_ACTIVITY_
Within the records that follow, determine how many lines include the word "policyRules". State the number and nothing further.

>>>

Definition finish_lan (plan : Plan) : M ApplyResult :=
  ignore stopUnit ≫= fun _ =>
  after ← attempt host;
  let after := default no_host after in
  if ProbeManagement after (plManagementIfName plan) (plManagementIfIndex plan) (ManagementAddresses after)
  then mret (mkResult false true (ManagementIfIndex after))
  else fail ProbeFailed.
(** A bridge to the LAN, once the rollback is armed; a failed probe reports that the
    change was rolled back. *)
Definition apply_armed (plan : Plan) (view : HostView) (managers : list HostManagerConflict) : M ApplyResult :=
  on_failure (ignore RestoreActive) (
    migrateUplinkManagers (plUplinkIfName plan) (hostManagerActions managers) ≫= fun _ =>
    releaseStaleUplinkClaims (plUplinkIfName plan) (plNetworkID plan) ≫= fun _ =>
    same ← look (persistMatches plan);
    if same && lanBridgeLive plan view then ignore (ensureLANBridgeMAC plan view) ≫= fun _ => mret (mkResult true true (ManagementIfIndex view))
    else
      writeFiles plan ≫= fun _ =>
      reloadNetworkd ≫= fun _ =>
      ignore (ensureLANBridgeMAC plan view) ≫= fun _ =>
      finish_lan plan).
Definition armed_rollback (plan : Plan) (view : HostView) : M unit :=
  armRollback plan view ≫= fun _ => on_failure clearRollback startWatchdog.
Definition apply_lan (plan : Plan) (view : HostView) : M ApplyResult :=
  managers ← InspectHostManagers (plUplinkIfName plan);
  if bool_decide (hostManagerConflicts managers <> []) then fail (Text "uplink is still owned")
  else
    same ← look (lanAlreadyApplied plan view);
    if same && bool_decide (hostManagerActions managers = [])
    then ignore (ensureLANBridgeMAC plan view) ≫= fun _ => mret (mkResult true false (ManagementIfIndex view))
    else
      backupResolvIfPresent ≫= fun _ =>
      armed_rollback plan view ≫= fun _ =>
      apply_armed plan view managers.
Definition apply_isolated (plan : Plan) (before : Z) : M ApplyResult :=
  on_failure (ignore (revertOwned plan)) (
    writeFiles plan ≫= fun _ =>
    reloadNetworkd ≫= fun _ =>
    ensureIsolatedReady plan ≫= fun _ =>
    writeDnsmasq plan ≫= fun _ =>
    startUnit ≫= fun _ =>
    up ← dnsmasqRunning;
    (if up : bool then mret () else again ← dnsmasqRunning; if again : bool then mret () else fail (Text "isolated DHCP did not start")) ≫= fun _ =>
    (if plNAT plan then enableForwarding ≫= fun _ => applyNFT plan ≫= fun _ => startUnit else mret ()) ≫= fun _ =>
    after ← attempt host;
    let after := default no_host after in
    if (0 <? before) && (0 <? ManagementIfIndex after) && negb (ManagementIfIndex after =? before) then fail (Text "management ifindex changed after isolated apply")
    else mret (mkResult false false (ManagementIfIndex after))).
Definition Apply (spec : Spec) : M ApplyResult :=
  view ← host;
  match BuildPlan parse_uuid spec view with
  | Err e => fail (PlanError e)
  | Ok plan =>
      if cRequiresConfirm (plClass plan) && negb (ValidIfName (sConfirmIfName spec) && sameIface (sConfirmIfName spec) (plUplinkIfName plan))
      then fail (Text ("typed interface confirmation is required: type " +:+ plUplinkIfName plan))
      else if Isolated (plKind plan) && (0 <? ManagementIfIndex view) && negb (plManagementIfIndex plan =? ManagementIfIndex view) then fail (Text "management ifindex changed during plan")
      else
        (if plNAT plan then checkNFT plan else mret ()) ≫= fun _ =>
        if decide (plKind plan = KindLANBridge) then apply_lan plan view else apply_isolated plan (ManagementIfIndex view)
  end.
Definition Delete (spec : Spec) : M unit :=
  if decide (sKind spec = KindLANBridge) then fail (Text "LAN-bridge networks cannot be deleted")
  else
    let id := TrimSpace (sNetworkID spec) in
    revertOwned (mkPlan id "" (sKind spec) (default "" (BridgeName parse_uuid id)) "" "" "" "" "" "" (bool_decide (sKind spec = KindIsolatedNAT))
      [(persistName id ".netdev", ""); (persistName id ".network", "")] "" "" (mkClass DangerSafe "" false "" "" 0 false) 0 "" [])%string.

<<<
>>>

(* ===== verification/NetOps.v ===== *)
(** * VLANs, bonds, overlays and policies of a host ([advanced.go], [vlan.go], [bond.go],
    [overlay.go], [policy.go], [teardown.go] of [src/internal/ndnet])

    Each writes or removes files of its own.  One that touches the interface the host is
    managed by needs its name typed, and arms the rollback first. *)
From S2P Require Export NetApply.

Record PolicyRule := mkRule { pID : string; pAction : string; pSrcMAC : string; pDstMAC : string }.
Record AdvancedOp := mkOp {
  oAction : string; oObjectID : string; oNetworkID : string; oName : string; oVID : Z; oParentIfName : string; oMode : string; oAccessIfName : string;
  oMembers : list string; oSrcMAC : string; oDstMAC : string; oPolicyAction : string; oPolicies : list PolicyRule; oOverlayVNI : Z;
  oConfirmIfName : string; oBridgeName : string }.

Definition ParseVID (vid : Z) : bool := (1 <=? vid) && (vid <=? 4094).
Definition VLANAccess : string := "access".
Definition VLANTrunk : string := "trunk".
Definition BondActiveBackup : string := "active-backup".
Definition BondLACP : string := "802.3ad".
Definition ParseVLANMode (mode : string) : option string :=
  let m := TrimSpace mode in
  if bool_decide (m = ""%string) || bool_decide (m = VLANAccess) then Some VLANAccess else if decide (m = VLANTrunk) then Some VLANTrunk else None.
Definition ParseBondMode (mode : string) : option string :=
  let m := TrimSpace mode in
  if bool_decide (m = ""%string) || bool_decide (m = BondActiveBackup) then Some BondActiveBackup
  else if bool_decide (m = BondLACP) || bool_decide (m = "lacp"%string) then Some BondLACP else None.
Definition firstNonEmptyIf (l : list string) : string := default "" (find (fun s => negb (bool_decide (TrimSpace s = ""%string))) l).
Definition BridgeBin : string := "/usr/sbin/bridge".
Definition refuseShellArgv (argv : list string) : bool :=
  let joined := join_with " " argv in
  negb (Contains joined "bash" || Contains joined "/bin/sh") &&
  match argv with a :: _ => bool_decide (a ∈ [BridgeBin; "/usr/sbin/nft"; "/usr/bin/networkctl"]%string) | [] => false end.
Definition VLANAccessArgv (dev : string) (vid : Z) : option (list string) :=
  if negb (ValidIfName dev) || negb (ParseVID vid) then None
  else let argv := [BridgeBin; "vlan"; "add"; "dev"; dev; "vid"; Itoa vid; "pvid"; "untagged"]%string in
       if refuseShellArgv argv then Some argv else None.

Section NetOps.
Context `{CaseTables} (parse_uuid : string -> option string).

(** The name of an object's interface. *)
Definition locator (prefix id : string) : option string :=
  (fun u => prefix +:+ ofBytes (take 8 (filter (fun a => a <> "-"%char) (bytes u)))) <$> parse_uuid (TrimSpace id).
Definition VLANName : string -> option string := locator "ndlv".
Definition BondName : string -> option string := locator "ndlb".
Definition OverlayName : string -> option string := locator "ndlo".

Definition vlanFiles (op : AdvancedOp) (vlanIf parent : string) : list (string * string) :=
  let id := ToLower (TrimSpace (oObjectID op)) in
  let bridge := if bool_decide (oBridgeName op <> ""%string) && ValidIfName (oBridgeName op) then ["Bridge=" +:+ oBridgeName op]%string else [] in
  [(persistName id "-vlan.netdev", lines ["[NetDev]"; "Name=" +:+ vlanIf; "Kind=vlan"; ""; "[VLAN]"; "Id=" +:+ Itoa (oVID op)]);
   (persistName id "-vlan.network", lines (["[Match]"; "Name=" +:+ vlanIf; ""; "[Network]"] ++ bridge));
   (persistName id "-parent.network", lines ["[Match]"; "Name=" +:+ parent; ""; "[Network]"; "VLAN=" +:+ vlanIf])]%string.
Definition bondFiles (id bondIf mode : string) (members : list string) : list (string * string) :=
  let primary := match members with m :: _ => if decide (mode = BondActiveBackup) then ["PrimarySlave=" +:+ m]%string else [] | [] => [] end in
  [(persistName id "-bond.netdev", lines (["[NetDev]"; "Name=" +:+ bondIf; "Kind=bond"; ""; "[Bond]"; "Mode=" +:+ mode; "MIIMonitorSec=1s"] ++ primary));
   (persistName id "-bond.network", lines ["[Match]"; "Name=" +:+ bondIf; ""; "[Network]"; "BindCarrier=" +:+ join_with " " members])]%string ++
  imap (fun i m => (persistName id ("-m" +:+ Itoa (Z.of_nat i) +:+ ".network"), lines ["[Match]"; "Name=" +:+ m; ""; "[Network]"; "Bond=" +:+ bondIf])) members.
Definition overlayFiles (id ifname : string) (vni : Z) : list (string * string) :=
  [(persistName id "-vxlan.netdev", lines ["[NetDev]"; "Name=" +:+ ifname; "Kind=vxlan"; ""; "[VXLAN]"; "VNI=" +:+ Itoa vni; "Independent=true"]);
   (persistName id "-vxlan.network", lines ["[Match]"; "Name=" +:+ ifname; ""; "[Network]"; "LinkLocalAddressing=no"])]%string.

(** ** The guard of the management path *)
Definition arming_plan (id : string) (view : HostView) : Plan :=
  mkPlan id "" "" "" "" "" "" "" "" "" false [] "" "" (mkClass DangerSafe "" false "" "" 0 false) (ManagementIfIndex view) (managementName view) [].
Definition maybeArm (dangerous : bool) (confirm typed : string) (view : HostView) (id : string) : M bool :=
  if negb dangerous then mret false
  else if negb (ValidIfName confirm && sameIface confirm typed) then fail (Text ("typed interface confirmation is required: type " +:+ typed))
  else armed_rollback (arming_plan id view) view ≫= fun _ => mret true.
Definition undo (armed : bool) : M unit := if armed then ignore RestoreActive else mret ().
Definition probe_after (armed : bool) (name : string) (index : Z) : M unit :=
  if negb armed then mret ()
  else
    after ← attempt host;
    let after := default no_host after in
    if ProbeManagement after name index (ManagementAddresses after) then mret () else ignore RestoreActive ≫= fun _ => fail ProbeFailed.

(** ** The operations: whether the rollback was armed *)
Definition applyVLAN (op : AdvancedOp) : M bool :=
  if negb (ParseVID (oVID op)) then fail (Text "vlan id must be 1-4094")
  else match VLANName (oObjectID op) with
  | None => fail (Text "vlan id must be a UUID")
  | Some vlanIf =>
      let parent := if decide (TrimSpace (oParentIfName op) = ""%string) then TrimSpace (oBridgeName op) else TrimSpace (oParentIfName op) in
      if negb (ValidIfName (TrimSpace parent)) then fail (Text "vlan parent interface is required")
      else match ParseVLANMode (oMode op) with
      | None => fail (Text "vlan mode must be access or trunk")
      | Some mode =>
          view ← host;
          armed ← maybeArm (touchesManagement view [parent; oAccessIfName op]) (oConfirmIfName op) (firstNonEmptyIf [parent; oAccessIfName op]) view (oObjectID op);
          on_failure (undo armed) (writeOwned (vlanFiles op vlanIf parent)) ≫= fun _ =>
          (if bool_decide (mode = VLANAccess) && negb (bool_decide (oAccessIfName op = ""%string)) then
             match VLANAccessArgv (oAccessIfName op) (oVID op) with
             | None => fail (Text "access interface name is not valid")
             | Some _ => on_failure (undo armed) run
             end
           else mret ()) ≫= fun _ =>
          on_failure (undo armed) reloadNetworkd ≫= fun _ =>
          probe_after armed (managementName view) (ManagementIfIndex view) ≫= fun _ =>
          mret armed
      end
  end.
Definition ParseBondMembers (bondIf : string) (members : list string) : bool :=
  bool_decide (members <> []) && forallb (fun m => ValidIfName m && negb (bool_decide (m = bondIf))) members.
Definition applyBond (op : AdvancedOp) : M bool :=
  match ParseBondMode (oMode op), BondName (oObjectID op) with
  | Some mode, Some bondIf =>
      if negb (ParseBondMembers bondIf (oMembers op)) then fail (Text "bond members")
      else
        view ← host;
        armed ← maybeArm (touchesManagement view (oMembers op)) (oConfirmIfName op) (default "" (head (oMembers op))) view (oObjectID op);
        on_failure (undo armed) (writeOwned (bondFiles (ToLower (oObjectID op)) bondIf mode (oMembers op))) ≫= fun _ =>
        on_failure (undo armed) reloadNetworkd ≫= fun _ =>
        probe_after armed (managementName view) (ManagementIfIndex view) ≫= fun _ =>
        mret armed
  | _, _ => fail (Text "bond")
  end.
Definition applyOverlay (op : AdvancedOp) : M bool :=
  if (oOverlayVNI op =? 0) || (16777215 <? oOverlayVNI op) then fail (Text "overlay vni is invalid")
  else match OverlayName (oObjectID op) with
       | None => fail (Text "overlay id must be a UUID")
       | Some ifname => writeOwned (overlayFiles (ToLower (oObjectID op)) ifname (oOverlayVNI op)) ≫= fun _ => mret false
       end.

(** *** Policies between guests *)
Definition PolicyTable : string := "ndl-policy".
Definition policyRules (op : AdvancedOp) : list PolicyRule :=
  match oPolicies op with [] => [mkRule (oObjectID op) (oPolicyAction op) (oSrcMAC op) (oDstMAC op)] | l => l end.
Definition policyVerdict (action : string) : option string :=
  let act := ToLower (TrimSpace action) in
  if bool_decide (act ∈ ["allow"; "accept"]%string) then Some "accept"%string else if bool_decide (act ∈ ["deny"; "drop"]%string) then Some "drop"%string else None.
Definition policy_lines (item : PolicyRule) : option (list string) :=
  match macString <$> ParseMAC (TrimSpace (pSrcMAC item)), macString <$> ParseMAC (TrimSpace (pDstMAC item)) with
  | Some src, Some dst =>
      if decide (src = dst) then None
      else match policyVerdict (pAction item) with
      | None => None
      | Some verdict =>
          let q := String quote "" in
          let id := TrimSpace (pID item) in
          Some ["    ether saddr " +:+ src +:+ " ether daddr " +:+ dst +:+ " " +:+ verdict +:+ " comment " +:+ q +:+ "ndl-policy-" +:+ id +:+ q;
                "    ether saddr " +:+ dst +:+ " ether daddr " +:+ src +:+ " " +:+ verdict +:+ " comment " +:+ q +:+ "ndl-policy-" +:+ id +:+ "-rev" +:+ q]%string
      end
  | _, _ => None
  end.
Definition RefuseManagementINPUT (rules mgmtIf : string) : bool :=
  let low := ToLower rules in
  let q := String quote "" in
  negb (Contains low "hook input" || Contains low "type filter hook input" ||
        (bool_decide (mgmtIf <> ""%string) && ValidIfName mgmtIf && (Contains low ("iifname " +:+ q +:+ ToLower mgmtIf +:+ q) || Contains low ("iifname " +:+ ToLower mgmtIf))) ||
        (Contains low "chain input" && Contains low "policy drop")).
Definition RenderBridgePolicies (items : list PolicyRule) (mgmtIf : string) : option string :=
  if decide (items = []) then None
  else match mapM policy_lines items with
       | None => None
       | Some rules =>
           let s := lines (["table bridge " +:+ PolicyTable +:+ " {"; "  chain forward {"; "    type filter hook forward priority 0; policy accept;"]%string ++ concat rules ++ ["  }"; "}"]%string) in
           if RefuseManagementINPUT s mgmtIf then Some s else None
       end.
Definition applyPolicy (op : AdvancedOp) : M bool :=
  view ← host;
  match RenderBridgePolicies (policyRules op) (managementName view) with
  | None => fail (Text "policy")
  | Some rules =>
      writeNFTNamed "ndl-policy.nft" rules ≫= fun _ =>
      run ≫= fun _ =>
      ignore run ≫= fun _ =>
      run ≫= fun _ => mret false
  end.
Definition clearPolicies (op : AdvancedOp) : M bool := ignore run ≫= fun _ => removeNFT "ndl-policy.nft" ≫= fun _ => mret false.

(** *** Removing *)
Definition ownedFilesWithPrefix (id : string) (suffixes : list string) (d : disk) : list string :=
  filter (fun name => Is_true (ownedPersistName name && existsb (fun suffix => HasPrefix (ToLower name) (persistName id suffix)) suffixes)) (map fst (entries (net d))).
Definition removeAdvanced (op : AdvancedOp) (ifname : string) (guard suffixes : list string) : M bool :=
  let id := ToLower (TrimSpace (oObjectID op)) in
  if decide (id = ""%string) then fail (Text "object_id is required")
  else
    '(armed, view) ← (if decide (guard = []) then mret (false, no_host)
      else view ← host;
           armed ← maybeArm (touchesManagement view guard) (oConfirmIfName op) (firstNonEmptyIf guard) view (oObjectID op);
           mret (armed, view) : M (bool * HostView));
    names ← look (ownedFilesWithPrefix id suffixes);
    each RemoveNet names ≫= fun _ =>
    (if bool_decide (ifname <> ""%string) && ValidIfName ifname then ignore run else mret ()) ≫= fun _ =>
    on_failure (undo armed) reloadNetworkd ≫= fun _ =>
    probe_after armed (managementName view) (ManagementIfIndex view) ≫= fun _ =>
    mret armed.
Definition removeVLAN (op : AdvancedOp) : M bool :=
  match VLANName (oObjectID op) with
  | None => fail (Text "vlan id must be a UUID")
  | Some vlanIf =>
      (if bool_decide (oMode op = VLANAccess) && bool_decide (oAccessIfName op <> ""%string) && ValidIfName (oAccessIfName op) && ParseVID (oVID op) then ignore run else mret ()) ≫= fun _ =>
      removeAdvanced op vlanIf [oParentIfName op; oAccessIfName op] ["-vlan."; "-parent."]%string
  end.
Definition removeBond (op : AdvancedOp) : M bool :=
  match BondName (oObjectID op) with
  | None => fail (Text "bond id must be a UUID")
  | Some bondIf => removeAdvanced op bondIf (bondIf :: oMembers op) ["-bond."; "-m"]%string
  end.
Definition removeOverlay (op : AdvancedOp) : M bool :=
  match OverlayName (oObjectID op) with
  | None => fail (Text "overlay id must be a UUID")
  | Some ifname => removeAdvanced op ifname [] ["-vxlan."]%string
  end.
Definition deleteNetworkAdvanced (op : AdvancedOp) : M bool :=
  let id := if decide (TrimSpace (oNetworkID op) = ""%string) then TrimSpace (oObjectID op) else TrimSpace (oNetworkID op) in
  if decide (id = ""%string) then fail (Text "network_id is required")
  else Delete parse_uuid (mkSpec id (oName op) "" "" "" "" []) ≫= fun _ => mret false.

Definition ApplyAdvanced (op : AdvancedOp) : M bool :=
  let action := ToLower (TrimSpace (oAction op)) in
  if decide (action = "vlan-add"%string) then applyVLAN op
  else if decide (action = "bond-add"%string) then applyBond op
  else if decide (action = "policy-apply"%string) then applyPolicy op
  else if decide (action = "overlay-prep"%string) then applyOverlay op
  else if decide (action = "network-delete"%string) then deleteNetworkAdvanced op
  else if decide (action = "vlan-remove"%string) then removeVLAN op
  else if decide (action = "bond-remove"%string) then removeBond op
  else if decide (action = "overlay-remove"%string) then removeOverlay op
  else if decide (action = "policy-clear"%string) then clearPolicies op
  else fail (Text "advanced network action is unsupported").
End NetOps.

<<<

_SOLUTION TO THIS TASK_
2